* [WORK REQUIRED]: Look through the data below and, wherever a line carries the word "replace", please copy that line.

RECORDS PROVIDED Block Start

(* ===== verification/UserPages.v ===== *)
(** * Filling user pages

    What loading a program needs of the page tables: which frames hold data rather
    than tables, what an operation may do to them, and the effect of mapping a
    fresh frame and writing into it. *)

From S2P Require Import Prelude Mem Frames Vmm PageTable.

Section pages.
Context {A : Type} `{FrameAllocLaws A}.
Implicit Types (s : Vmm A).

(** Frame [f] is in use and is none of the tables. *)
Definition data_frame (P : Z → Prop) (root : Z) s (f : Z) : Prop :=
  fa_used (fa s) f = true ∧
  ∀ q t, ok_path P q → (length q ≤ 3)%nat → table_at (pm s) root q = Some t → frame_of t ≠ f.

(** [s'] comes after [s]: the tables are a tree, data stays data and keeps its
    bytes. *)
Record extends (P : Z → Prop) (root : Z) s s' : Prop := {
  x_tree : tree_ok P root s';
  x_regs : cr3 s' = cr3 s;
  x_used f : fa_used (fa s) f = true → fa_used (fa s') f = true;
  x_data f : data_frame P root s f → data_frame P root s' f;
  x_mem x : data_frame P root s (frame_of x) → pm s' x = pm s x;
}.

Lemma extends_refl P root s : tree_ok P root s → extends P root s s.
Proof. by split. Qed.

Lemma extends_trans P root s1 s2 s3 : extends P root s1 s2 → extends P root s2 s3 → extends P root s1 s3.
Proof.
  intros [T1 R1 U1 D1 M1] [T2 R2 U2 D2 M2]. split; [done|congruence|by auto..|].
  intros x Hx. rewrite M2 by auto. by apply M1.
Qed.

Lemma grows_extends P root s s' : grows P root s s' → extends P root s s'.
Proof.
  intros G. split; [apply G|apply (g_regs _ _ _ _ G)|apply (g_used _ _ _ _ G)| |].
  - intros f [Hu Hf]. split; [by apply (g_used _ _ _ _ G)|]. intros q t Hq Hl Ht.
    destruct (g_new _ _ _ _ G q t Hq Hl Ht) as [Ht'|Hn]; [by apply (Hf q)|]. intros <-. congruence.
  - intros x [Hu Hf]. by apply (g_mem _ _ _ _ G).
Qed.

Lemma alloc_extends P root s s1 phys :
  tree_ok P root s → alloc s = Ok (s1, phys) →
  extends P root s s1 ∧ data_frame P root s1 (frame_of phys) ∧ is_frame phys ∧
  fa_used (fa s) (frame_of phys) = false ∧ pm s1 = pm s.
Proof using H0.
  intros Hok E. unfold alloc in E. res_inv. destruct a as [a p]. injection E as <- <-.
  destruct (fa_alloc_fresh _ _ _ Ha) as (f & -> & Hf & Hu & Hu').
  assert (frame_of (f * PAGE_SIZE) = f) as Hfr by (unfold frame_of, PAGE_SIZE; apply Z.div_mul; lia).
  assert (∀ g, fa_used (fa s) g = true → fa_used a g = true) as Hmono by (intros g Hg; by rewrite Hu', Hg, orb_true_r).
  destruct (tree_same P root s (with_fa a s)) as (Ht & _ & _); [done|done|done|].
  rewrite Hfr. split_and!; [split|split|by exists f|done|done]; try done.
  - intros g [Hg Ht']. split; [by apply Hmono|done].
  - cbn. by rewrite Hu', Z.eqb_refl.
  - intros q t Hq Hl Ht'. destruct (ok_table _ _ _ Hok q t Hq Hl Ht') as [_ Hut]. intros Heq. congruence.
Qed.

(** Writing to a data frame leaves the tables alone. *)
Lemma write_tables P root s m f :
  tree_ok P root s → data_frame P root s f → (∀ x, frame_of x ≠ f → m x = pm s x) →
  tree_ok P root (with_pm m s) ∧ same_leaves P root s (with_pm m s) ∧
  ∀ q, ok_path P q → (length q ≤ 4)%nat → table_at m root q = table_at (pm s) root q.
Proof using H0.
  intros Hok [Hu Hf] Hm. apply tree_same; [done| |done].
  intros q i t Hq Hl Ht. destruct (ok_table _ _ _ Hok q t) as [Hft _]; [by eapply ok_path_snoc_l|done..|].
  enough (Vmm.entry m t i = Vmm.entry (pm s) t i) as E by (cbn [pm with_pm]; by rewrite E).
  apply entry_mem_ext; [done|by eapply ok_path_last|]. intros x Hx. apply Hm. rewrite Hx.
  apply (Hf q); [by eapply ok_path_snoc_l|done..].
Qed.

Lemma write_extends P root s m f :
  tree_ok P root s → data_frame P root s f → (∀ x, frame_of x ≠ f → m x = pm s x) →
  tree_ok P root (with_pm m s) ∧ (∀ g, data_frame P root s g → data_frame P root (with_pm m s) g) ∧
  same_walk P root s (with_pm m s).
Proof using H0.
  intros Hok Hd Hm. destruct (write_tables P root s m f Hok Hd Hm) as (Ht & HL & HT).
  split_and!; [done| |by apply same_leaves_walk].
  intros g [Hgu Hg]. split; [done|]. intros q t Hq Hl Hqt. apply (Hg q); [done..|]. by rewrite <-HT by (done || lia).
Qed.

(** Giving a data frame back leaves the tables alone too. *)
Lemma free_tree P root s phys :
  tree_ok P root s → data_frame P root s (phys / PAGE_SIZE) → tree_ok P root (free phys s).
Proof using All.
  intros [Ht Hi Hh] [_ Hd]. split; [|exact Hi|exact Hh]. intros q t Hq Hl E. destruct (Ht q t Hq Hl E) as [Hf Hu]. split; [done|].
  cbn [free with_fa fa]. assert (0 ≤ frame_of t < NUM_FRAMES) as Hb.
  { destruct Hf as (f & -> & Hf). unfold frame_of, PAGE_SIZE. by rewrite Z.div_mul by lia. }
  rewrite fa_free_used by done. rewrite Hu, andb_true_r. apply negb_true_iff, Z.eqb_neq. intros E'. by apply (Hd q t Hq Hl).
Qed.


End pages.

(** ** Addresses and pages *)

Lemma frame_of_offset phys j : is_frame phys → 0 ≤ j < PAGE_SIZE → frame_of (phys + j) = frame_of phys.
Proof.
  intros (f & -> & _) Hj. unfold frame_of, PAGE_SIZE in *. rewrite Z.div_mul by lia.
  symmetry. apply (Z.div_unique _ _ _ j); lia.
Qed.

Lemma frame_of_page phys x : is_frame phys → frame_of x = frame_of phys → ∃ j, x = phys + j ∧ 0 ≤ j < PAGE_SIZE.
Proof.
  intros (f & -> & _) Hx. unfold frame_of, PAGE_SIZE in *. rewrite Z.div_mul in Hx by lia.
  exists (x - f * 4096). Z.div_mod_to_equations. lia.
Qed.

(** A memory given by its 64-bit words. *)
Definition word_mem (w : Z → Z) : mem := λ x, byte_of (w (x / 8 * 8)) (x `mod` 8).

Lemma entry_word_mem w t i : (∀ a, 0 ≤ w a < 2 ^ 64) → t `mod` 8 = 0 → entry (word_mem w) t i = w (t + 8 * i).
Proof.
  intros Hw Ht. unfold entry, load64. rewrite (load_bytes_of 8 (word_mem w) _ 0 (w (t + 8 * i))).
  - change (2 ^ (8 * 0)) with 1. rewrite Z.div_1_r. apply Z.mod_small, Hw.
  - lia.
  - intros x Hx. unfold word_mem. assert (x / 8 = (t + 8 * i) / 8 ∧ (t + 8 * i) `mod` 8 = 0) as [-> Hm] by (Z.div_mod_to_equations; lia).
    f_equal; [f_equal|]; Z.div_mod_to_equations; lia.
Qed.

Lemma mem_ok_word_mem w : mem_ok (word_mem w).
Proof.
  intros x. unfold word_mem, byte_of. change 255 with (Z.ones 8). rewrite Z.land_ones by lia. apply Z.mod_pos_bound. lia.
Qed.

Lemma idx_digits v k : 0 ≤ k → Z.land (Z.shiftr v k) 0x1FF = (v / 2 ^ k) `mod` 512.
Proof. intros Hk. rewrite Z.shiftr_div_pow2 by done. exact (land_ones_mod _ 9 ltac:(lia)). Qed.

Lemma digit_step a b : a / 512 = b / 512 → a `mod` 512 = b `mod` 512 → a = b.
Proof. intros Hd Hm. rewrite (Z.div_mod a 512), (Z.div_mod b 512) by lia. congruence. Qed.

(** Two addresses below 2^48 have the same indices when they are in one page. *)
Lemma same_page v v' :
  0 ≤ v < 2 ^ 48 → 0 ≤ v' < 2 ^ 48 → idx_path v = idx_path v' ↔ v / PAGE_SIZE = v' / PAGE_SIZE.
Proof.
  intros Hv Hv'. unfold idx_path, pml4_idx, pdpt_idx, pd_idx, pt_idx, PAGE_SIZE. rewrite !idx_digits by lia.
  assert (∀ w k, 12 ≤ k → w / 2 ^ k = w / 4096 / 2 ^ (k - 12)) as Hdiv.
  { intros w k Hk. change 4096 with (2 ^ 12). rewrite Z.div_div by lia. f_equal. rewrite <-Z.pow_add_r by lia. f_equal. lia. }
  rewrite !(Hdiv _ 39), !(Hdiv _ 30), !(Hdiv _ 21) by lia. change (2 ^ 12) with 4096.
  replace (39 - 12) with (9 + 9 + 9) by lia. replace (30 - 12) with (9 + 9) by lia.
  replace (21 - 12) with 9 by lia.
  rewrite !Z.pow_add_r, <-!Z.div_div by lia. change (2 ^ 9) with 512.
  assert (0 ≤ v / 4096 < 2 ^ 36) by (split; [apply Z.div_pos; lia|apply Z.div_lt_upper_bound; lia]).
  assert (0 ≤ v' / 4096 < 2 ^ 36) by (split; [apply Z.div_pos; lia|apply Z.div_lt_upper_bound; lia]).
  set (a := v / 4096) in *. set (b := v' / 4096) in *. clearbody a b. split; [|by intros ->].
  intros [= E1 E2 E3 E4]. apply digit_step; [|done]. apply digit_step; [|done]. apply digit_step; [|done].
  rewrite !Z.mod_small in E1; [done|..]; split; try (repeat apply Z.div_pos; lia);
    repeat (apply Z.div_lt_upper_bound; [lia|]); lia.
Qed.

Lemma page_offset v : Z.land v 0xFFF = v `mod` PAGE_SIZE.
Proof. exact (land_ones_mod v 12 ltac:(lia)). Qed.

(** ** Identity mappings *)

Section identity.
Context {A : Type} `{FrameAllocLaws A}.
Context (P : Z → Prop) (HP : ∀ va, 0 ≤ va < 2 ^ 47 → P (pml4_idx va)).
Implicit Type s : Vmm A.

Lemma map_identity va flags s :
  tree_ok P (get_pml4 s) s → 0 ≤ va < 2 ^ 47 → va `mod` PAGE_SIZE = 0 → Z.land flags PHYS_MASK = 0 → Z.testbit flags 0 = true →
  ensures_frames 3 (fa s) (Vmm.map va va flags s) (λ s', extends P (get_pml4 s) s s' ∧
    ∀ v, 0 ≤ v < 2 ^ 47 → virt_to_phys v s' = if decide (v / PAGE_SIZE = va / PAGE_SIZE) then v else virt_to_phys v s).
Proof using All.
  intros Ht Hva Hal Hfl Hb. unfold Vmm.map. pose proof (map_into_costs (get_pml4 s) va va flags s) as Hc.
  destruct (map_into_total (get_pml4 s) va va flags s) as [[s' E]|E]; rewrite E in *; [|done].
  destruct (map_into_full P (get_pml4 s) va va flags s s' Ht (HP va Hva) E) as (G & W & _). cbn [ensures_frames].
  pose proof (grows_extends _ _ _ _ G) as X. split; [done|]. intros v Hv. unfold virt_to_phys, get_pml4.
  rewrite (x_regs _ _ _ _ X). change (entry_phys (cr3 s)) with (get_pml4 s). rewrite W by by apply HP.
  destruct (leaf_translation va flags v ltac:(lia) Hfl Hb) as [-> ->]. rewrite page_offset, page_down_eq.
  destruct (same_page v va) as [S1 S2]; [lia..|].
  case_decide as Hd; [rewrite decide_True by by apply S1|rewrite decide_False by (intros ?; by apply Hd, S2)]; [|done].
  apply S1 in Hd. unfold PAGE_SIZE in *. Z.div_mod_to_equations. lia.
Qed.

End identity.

RECORDS PROVIDED Block End

* [RESULT OF THIS TASK]:
  replace (39 - 12) with (9 + 9 + 9) by lia. replace (30 - 12) with (9 + 9) by lia.
  replace (21 - 12) with 9 by lia.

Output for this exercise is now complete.